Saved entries

Definition admits_key (key : NamespacedName) (reason message : string) (x : apiWrite) : Prop :=
  ∃ before after now, x = StatusWrite before after ∧ key_of (w_Meta before) = key ∧
    key_of (w_Meta after) = key ∧ phase_of before = GPUWorkloadPhaseQueued ∧
    w_Status after = w_Status (admitPatch before now reason message) ∧
    w_Spec after = w_Spec before.

(** One run of the victim's update: no write, or the write of the phase. *)
Lemma markPreempted_spec key id w w' r :
  markPreempted cfg key id w = (w', r) →
  wo_sim w' = wo_sim w ∧
  (history (wo_api w') = history (wo_api w) ∨
   r = None ∧ ∃ x, history (wo_api w') = history (wo_api w) ++ [x] ∧ preempts_key key x).
Proof.
  unfold markPreempted. destruct (get_keeps (wo_api w) key) as [Hh _].
  destruct (Get (wo_api w) key) as [a [v|e]] eqn:Hg; simpl in *.
  2:{ case_match; intros [= <- <-]; simpl; auto. }
  destruct (get_ok _ _ _ _ Hg) as [Hst Hk].
  case_decide as Hp; [intros [= <- <-]; simpl; auto|].
  destruct (StatusUpdate a _) as [a' [o'|e]] eqn:Hu; intros [= <- <-]; simpl.
  - destruct (record_world (with_api (with_api w a) a') (key_of (w_Meta o')) "Warning" "Preempted"
      "Workload preempted to make capacity") as [-> ->]. simpl.
    split; [done|]. right. split; [done|].
    destruct (status_write_read a (with_phase v GPUWorkloadPhasePreempted) a' v o' Hst
      eq_refl eq_refl Hu) as (after & E & _ & (Hka & _) & Hs & Hsp & _).
    rewrite E, Hh. eexists. split; [done|]. exists v, after.
    by split_and!; try done; rewrite Hka.
  - split; [done|]. left. by rewrite (status_err _ _ _ _ Hu), Hh.
Qed.

Lemma patchOnce_spec key now reason msg w w' r :
  patchOnce cfg key now reason msg w = (w', r) →
  wo_sim w' = wo_sim w ∧
  (history (wo_api w') = history (wo_api w) ∧
     (r = None → ∃ o, was_stored (wo_api w') o ∧ key_of (w_Meta o) = key ∧
                      phase_of o ≠ GPUWorkloadPhaseQueued) ∨
   r = None ∧ ∃ x, history (wo_api w') = history (wo_api w) ++ [x] ∧ admits_key key reason msg x).
Proof.
  unfold patchOnce. destruct (get_keeps (wo_api w) key) as [Hh _].
  destruct (Get (wo_api w) key) as [a [v|e]] eqn:Hg; simpl in *.
  2:{ intros [= <- <-]. simpl. split; [done|]. by left. }
  destruct (get_ok _ _ _ _ Hg) as [Hst Hk].
  case_decide as Hp; [intros [= <- <-]; simpl; split; [done|]; left; split; [done|]; by exists v|].
  destruct (StatusUpdate a _) as [a' [o'|e]] eqn:Hu; intros [= <- <-]; simpl.
  - destruct (record_world (with_api (with_api w a) a') (key_of (w_Meta o')) "Normal" "Admitted"
      msg) as [-> ->]. simpl. split; [done|]. right. split; [done|].
    destruct (status_write_read a (admitPatch v now reason msg) a' v o' Hst
      eq_refl eq_refl Hu) as (after & E & _ & (Hka & _) & Hs & Hsp & _).
    rewrite E, Hh. eexists. split; [done|]. exists v, after, now.
    by split_and!; try done; rewrite Hka.
  - split; [done|]. left. split; [|done]. by rewrite (status_err _ _ _ _ Hu), Hh.
Qed.
Fixpoint strip_prefix (pre s : string) : option string :=
  match pre, s with
  | EmptyString, _ => Some s
  | String c pre', String d s' => if Ascii.eqb c d then strip_prefix pre' s' else None
  | String _ _, EmptyString => None
  end.
Definition TrimPrefix (s pre : string) : string := default s (strip_prefix pre s).

(** Whether [net/http]'s [cleanPath] leaves a path alone; the multiplexer redirects any other. *)
Definition clean_path (path : string) : bool :=
  match Split path with
  | root :: rest =>
      bool_decide (root = "") &&
      bool_decide (Forall (λ p, p ≠ "." ∧ p ≠ "..") rest) &&
      match rev rest with
      | _ :: init => bool_decide (Forall (λ p, p ≠ "") init)
      | [] => false
      end
  | [] => false
  end.

(** ** Messages *)

Record Request := { rq_Method : string; rq_Path : string; rq_Body : string }.
Record Response := { rs_StatusCode : Z; rs_Body : string }.

Record allocateRequest := {
  al_WorkloadID : string; al_GPUCount : Z; al_MemMiB : Z; al_Options : AllocationOptions;
}.
Record deregisterFleetRequest := { df_PoolKey : string }.
Record okResponse := { okr_OK : bool }.
Record startResponse := { sr_RunID : string }.
Record runStatusResponse := { rsr_RunID : string; rsr_Status : RunStatus }.
Record healthResponse := { hr_Status : string }.
Record errorResponse := { er_Error : string }.

(** [encoding/json] for a type. *)
Class Json (A : Type) := {
  Marshal : A → Result string;
  Decode : string → Result A;
}.

(** The types that are sent. *)
Class Codec := {
  json_register :: Json registerFleetRequest;
  json_deregister :: Json deregisterFleetRequest;
  json_allocate :: Json allocateRequest;
  json_start :: Json RuntimeInput;
  json_allocation :: Json Allocation;
  json_ok :: Json okResponse;
  json_started :: Json startResponse;
  json_status :: Json runStatusResponse;
  json_health :: Json healthResponse;
  json_error :: Json errorResponse;
}.

Definition StatusMovedPermanently : Z := 301.
Definition StatusBadRequest : Z := 400.
Definition StatusNotFound : Z := 404.
Definition StatusMethodNotAllowed : Z := 405.
Definition StatusConflict : Z := 409.

Definition StatusText (code : Z) : string :=
  if code =? 200 then "OK" else if code =? 301 then "Moved Permanently"
  else if code =? 400 then "Bad Request" else if code =? 404 then "Not Found"
  else if code =? 405 then "Method Not Allowed" else if code =? 409 then "Conflict" else "".

(** ** The server *)

Section server.
Context `{MapIter, RunEnv, Codec}.

Definition writeJSON `{Json A} (code : Z) (v : A) : Response :=
  {| rs_StatusCode := code;
     rs_Body := match Marshal v with Ok b => b +:+ of_bytes [Ascii.ascii_of_nat 10] | Err _ => "" end |}.
Definition writeError (code : Z) (err : error) : Response :=
  writeJSON code {| er_Error := Error err |}.
Definition NotFoundPage : Response :=
  {| rs_StatusCode := StatusNotFound;
     rs_Body := "404 page not found" +:+ of_bytes [Ascii.ascii_of_nat 10] |}.

(** The decoder, with unknown fields and further values disallowed. *)
Definition decodeJSON `{Json A} (r : Request) : Result A :=
  match Decode (rq_Body r) with
  | Err e => Err (Wrapf "invalid JSON body" e)
  | Ok v => Ok v
  end.

Definition statusForError (err : error) : Z :=
  let msg := ToLower (Error err) in
  if Contains msg "not found" then StatusNotFound
  else if Contains msg "already has an allocation" then StatusConflict
  else if Contains msg "already has a running run" then StatusConflict
  else if Contains msg "already exists" then StatusConflict
  else StatusBadRequest.

(** [requireMethod], with the handler as the rest. *)
Definition requireMethod (s : Simulator) (r : Request) (method : string)
    (k : Simulator * Response * list effect) : Simulator * Response * list effect :=
  if decide (rq_Method r ≠ method)
  then (s, writeError StatusMethodNotAllowed
             (Errorf ("method " +:+ rq_Method r +:+ " not allowed")), [])
  else k.

Definition handleRegisterFleet (s : Simulator) (r : Request) : Simulator * Response * list effect :=
  requireMethod s r "POST"
    match decodeJSON (A := registerFleetRequest) r with
    | Err e => (s, writeError StatusBadRequest e, [])
    | Ok req =>
        let key := if decide (rf_PoolKey req = "") then DefaultPoolKey else rf_PoolKey req in
        match RegisterFleet s key (rf_Spec req) with
        | (s, Some e) => (s, writeError StatusBadRequest e, [])
        | (s, None) => (s, writeJSON StatusOK {| okr_OK := true |}, [])
        end
    end.

Definition handleDeregisterFleet (s : Simulator) (r : Request) : Simulator * Response * list effect :=
  requireMethod s r "POST"
    match decodeJSON (A := deregisterFleetRequest) r with
    | Err e => (s, writeError StatusBadRequest e, [])
    | Ok req => (DeleteFleet s (df_PoolKey req), writeJSON StatusOK {| okr_OK := true |}, [])
    end.

Definition handleAllocate (s : Simulator) (r : Request) : Simulator * Response * list effect :=
  requireMethod s r "POST"
    match decodeJSON (A := allocateRequest) r with
    | Err e => (s, writeError StatusBadRequest e, [])
    | Ok req =>
        match AllocateWithOptions s (al_WorkloadID req) (al_GPUCount req) (al_MemMiB req)
                (al_Options req) with
        | (s, Err e) => (s, writeError (statusForError e) e, [Inc "allocation_failures_total" []])
        | (s, Ok alloc) => (s, writeJSON StatusOK alloc, [])
        end
    end.

Definition handleStart (s : Simulator) (now : Time) (r : Request)
    : Simulator * Response * list effect :=
  requireMethod s r "POST"
    match decodeJSON (A := RuntimeInput) r with
    | Err e => (s, writeError StatusBadRequest e, [])
    | Ok req =>
        match StartWithRuntimeInput s now req with
        | (s, Err e) => (s, writeError (statusForError e) e, [])
        | (s, Ok runID) => (s, writeJSON StatusOK {| sr_RunID := runID |}, [])
        end
    end.

Definition handleRunStatus (s : Simulator) (now : Time) (r : Request)
    : Simulator * Response * list effect :=
  requireMethod s r "GET"
    match Split (TrimPrefix (rq_Path r) "/v1/runs/") with
    | [runID; action] =>
        if decide (runID = "" ∨ action ≠ "status") then (s, NotFoundPage, [])
        else let observed := GetStatusObserved s now runID in
             match GetStatus s now runID with
             | (s, Err e) => (s, writeError (statusForError e) e, observed)
             | (s, Ok status) =>
                 (s, writeJSON StatusOK {| rsr_RunID := runID; rsr_Status := status |}, observed)
             end
    | _ => (s, NotFoundPage, [])
    end.

Definition handleWorkloadAction (s : Simulator) (r : Request) : Simulator * Response * list effect :=
  requireMethod s r "POST"
    (let parts := Split (TrimPrefix (rq_Path r) "/v1/workloads/") in
     match rev parts with
     | action :: ((_ :: _) as init) =>
         let workloadID := Join (rev init) in
         if decide (action = "" ∨ workloadID = "") then (s, NotFoundPage, [])
         else
         let finish (res : Simulator * option error) (observed : list effect) :=
           match res with
           | (s, Some e) => (s, writeError (statusForError e) e, observed)
           | (s, None) => (s, writeJSON StatusOK {| okr_OK := true |}, observed)
           end in
         if decide (action = "preempt")
         then finish (Preempt s workloadID) (PreemptObserved s workloadID)
         else if decide (action = "release") then finish (Release s workloadID) []
         else (s, NotFoundPage, [])
     | _ => (s, NotFoundPage, [])
     end).

Definition handleHealthz (s : Simulator) (r : Request) : Simulator * Response * list effect :=
  requireMethod s r "GET" (s, writeJSON StatusOK {| hr_Status := "ok" |}, []).

(** [promhttp]'s handler, after the gauges were set. *)
Context (promhttp : Request → Response).

Definition handleMetrics (s : Simulator) (r : Request) : Simulator * Response * list effect :=
  requireMethod s r "GET"
    (let totalDevices := int64_sum (λ n, Z.of_nat (length (n_Devices n))) 0 (allNodes s) in
     let allocatedDevices :=
       int64_sum (λ a, Z.of_nat (length (a_DeviceIDs a))) 0 (map_iter (sim_allocations s)).*2 in
     (s, promhttp r, [SetGauge "devices_total" totalDevices;
                      SetGauge "devices_allocated" allocatedDevices])).

(** The multiplexer: a path that is not clean and a subtree without its slash are redirected, an exact
    path or the subtree it lies in has a handler, anything else has none. *)
Definition ServeHTTP (s : Simulator) (now : Time) (r : Request) : Simulator * Response * list effect :=
  let path := rq_Path r in
  let redirect := {| rs_StatusCode := StatusMovedPermanently; rs_Body := "" |} in
  if negb (clean_path path) then (s, redirect, [])
  else if decide (path = "/healthz") then handleHealthz s r
  else if decide (path = "/metrics") then handleMetrics s r
  else if decide (path = "/v1/fleet/register") then handleRegisterFleet s r
  else if decide (path = "/v1/fleet/deregister") then handleDeregisterFleet s r
  else if decide (path = "/v1/allocate") then handleAllocate s r
  else if decide (path = "/v1/start") then handleStart s now r
  else if HasPrefix path "/v1/runs/" then handleRunStatus s now r
  else if HasPrefix path "/v1/workloads/" then handleWorkloadAction s r
  else if decide (path = "/v1/runs" ∨ path = "/v1/workloads") then (s, redirect, [])
  else (s, NotFoundPage, []).
End server.
Definition countWorkloadsByPhase (items : list GPUWorkload) : phaseCounts :=
  foldl countWorkload noCounts items.

Definition aggregatePoolDevices (list_ : Result (list GPUNodePool)) : Z * Z :=
  match list_ with
  | Err _ => (0, 0)
  | Ok items => (int64_sum (λ p, pst_TotalDevices (p_Status p)) 0 items,
                 int64_sum (λ p, pst_AllocatedDevices (p_Status p)) 0 items)
  end.

(** ** The loop *)

(** The gauges (integers stand for their [float64]) and the tenants of the last poll. *)
Record backlogState := {
  bl_queued : Z;
  bl_scheduled : Z;
  bl_utilization : float64;
  bl_byTenant : gmap string Z;
  bl_lastTenants : gmap string unit;
}.

Definition initialBacklog : backlogState :=
  {| bl_queued := 0; bl_scheduled := 0; bl_utilization := fzero; bl_byTenant := ∅;
     bl_lastTenants := ∅ |}.

(** The two loops over tenants: on the gauges and the last tenants. *)
Definition resetTenant (queuedByTenant : gmap string Z)
    (acc : gmap string Z * gmap string unit) (e : string * unit) : gmap string Z * gmap string unit :=
  if decide (is_Some (queuedByTenant !! e.1)) then acc
  else (<[e.1 := 0]> acc.1, delete e.1 acc.2).

Definition setTenant (acc : gmap string Z * gmap string unit) (e : string * Z)
    : gmap string Z * gmap string unit :=
  (<[e.1 := e.2]> acc.1, <[e.1 := tt]> acc.2).

(** One iteration, for what the two lists returned. *)
Definition pollBacklog `{MapIter} (st : backlogState)
    (lists : Result (list GPUWorkload) * Result (list GPUNodePool)) : backlogState :=
  let '(total, allocated) := aggregatePoolDevices lists.2 in
  let utilization := if 0 <? total then (of_int allocated / of_int total)%F else fzero in
  match lists.1 with
  | Err _ => {| bl_queued := 0; bl_scheduled := 0; bl_utilization := utilization;
                bl_byTenant := bl_byTenant st; bl_lastTenants := bl_lastTenants st |}
  | Ok items =>
      let c := countWorkloadsByPhase items in
      let acc := foldl (resetTenant (pc_queuedByTenant c)) (bl_byTenant st, bl_lastTenants st)
                   (map_iter (bl_lastTenants st)) in
      let '(byTenant, lastTenants) := foldl setTenant acc (map_iter (pc_queuedByTenant c)) in
      {| bl_queued := pc_queued c; bl_scheduled := pc_scheduled c; bl_utilization := utilization;
         bl_byTenant := byTenant; bl_lastTenants := lastTenants |}
  end.

Definition runBacklog `{MapIter}
    (polls : list (Result (list GPUWorkload) * Result (list GPUNodePool))) : backlogState :=
  foldl pollBacklog initialBacklog polls.

(** ** Exactness *)

Definition queued_for (t : string) (items : list GPUWorkload) : list GPUWorkload :=
  filter (λ w, phase_of w = GPUWorkloadPhaseQueued ∧ tenantLabel (ws_Tenant (w_Spec w)) = t) items.
Definition in_phase (p : GPUWorkloadPhase) (items : list GPUWorkload) : list GPUWorkload :=
  filter (λ w, phase_of w = p) items.

Definition len {A} (l : list A) : Z := Z.of_nat (length l).

Lemma filter_counted (sel : GPUWorkload → Prop) `{Hsel : ∀ w, Decision (sel w)} items w :
  filter sel (items ++ [w]) = filter sel items ++ if decide (sel w) then [w] else [].
Proof. by rewrite filter_app. Qed.

Lemma len_filter {A} (P : A → Prop) `{∀ x, Decision (P x)} (l : list A) : 0 ≤ len (filter P l) ≤ len l.
Proof. unfold len. pose proof (length_filter P l). lia. Qed.

Lemma len_snoc {A} (l : list A) x : len (l ++ [x]) = len l + 1.
Proof. unfold len. rewrite length_app. simpl. lia. Qed.

(** The counts are exact, and a tenant has an entry exactly when it has something queued. *)
Lemma count_exact items :
  len items ≤ int64_max →
  let c := countWorkloadsByPhase items in
  pc_queued c = len (in_phase GPUWorkloadPhaseQueued items) ∧
  pc_scheduled c = len (in_phase GPUWorkloadPhaseScheduled items) ∧
  ∀ t, pc_queuedByTenant c !! t =
       if decide (queued_for t items = []) then None else Some (len (queued_for t items)).
Proof.
  induction items as [|w items IH] using rev_ind; intros Hlen; [done|]. rewrite len_snoc in Hlen.
  destruct IH as (Hq & Hs & Ht); [lia|]. unfold countWorkloadsByPhase in *. rewrite foldl_snoc.
  set (c := foldl countWorkload noCounts items) in *. clearbody c.
  pose proof (len_filter (λ w, phase_of w = GPUWorkloadPhaseQueued) items).
  pose proof (len_filter (λ w, phase_of w = GPUWorkloadPhaseScheduled) items).
  assert (∀ z, 0 ≤ z ≤ len items → z [+] 1 = z + 1) as Hadd
    by (intros z Hz; apply int64_add_id; unfold in_int64, int64_min; lia).
  unfold in_phase, queued_for in *. cbn zeta. rewrite !filter_counted.
  assert (phase_of w ≠ GPUWorkloadPhaseQueued →
    ∀ t, filter (λ w, phase_of w = GPUWorkloadPhaseQueued ∧ tenantLabel (ws_Tenant (w_Spec w)) = t)
           (items ++ [w])
         = filter (λ w, phase_of w = GPUWorkloadPhaseQueued ∧ tenantLabel (ws_Tenant (w_Spec w)) = t)
             items) as Hother.
  { intros Hne t. rewrite filter_counted, decide_False by tauto. apply app_nil_r. }
  unfold countWorkload. destruct (decide (phase_of w = GPUWorkloadPhaseQueued)) as [Hp|Hp].
  - rewrite Hp. rewrite decide_False, app_nil_r by done. cbn.
    rewrite len_snoc, Hq, Hadd by lia. split_and!; [done|done|]. intros t. rewrite filter_counted.
    destruct (decide (tenantLabel (ws_Tenant (w_Spec w)) = t)) as [<-|Hne].
    + rewrite lookup_insert_eq.
      destruct (decide (phase_of w = _ ∧ _ = tenantLabel _)) as [_|[]]; [|done].
      rewrite decide_False by (intros [_ E]%app_eq_nil; done). rewrite len_snoc, Ht. f_equal. case_decide as Hnil.
      * by rewrite Hnil.
      * cbn. apply Hadd. apply len_filter.
    + rewrite lookup_insert_ne by done.
      destruct (decide (phase_of w = _ ∧ _ = t)) as [[_ ?]|_]; [done|]. rewrite app_nil_r. apply Ht.
  - destruct (decide (phase_of w = GPUWorkloadPhaseScheduled)) as [Hp'|Hp'].
    + rewrite Hp'. cbn. rewrite app_nil_r, len_snoc, Hs, Hadd by lia. split_and!; [done|done|].
      intros t. rewrite Hother by done. apply Ht.
    + rewrite !app_nil_r. destruct (phase_of w); try done; split_and!; try done; intros t;
        (rewrite Hother by done; apply Ht).
Qed.
(** The requests to send; [None] for a panic of the generator. *)
Definition loadRequests (fl : Flags) (w : W) : option (Result (list WorkloadRequest)) :=
  if negb (bool_decide (fl_seedConfig fl = "")) && (0 <? fl_seedCount fl) then
    Some match ReadFile w (fl_seedConfig fl) with
    | Err e => Err (Wrapf ("Read seed-config " +:+ fl_seedConfig fl) e)
    | Ok data =>
        match decodeOneOrMany data with
        | Err e => Err (Wrapf "Decode seed-config: expected array or single WorkloadRequest" e)
        | Ok [] => Err (Errorf ("seed-config " +:+ fl_seedConfig fl
                     +:+ " decoded successfully but contained no WorkloadRequest entries"))
        | Ok (seed :: _) => Ok (seedRequests seed (fl_seedCount fl))
        end
    end
  else if negb (bool_decide (fl_config fl = "")) then
    Some match ReadFile w (fl_config fl) with
    | Err e => Err (Wrapf ("Read config " +:+ fl_config fl) e)
    | Ok data =>
        match decodeOneOrMany data with
        | Err e => Err (Wrapf "Decode config: expected array or single WorkloadRequest" e)
        | Ok l => Ok l
        end
    end
  else
    '(reqs, _) ← generate (Z.to_nat (fl_count fl)) (NewGenerator [] (UnixNano w));
    Some (Ok reqs).

(** The whole program: the error it ends with, if any ([log.Fatalf]).  [None] when the generator panics
    or the schedule does not let the goroutines return. *)
Definition producerMain (fl : Flags) (schedule : list nat) (w : W)
    : option (W * list sendEvent * option error) :=
  match checkFlags fl with
  | Err e => Some (w, [], Some e)
  | Ok producerWorkers =>
      match loadRequests fl w with
      | None => None
      | Some (Err e) => Some (w, [], Some e)
      | Some (Ok requests) =>
          let sent := if (producerWorkers <=? 1)%nat
            then Some (sendSerial requests (fl_burst fl) (fl_interval fl) w)
            else sendConcurrent requests producerWorkers schedule w in
          (λ '(w, log, err), (w, log, option_map (Wrapf "Producer failed") err)) <$> sent
      end
  end.
End program.

(** ** Sending *)

Definition sent (log : list sendEvent) : list (nat * TopicMessage) :=
  omap (λ e, match e with SentMessage i m => Some (i, m) | Slept _ => None end) log.

(** What a goroutine sends: the indices of its stride. *)
Definition stride (g k m : nat) : list nat := (λ j, g + j * k)%nat <$> seq 0 m.

Lemma stride_snoc g k m : stride g k (S m) = stride g k m ++ [g + m * k]%nat.
Proof. unfold stride. by rewrite seq_S, fmap_app. Qed.

Lemma elem_of_stride g k m i : i ∈ stride g k m ↔ ∃ j, (j < m)%nat ∧ i = (g + j * k)%nat.
Proof.
  unfold stride. rewrite list_elem_of_fmap. setoid_rewrite elem_of_seq. naive_solver lia.
Qed.

Lemma sent_app l k : sent (l ++ k) = sent l ++ sent k.
Proof. apply omap_app. Qed.

Section sending.
Context `{Rand} {W : Type} `{ProducerEnv W}.

(** The message of a request, with a label. *)
Definition message_for (req : WorkloadRequest) (partition : nat) (m : TopicMessage) : Prop :=
  ∃ value, MarshalRequest req = Ok value ∧
    m = {| tm_Key := wr_RequestID req; tm_Value := value; tm_Partition := partition |}.

Lemma publish_ok cancelled (w : W) req g w' m :
  publishOneToPartition cancelled w req g = (w', m, None) → message_for req g m.
Proof.
  unfold publishOneToPartition. destruct (MarshalRequest req) as [v|e] eqn:Hv; [|done].
  destruct (WriteMessages _ _ _) as [w1 err]. intros [= _ <- _]. by exists v.
Qed.

(** *** One after the other *)

Lemma serial_spec burst interval n i requests (w : W) w' log err :
  sendSerialFrom burst interval n i requests w = (w', log, err) →
  ∃ m, (m ≤ length requests)%nat ∧ (sent log).*1 = seq i m ∧ (err = None ↔ m = length requests) ∧
    ∀ j msg, (j, msg) ∈ sent log → ∃ req, requests !! (j - i)%nat = Some req ∧ message_for req 0 msg.
Proof.
  revert i w w' log err. induction requests as [|req requests IH]; intros i w w' log err; simpl.
  { intros [= <- <- <-]. exists 0%nat. split_and!; [lia|done|done|]. intros j msg []%elem_of_nil. }
  destruct (publishOne w req) as [[w1 m] [e|]] eqn:Hp.
  { intros [= <- <- <-]. exists 0%nat. split_and!; [lia|done|done|]. intros j msg []%elem_of_nil. }
  apply publish_ok in Hp.
  destruct (sendSerialFrom _ _ _ _ _ _) as [[w2 log2] err2] eqn:Hs. intros [= <- <- <-].
  destruct (IH _ _ _ _ _ Hs) as (k & Hk & Hseq & Herr & Hmsg). exists (S k).
  assert (sent (SentMessage i m :: (if negb burst && (i <? n - 1)%nat && (0 <? interval)
            then [Slept interval] else []) ++ log2) = (i, m) :: sent log2) as ->
    by (by destruct (negb burst && (i <? n - 1)%nat && (0 <? interval))).
  split_and!; [lia|csimpl; by rewrite Hseq|rewrite Herr; lia|].
  intros j msg [[= -> ->]|Hin]%elem_of_cons.
  - exists req. by rewrite Nat.sub_diag.
  - assert (i < j)%nat as Hij.
    { assert (j ∈ (sent log2).*1) as Hj by (apply list_elem_of_fmap; by exists (j, msg)).
      rewrite Hseq in Hj. apply elem_of_seq in Hj. lia. }
    destruct (Hmsg j msg Hin) as (req' & Hr & Hm). exists req'. split; [|done].
    by replace (j - i)%nat with (S (j - S i)) by lia.
Qed.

* [WHAT THE TASK ASKS]: When a line in the entries above holds the word "SentMessage", add it to the count, then state only the count.

* [RESPONSE BELOW]: 2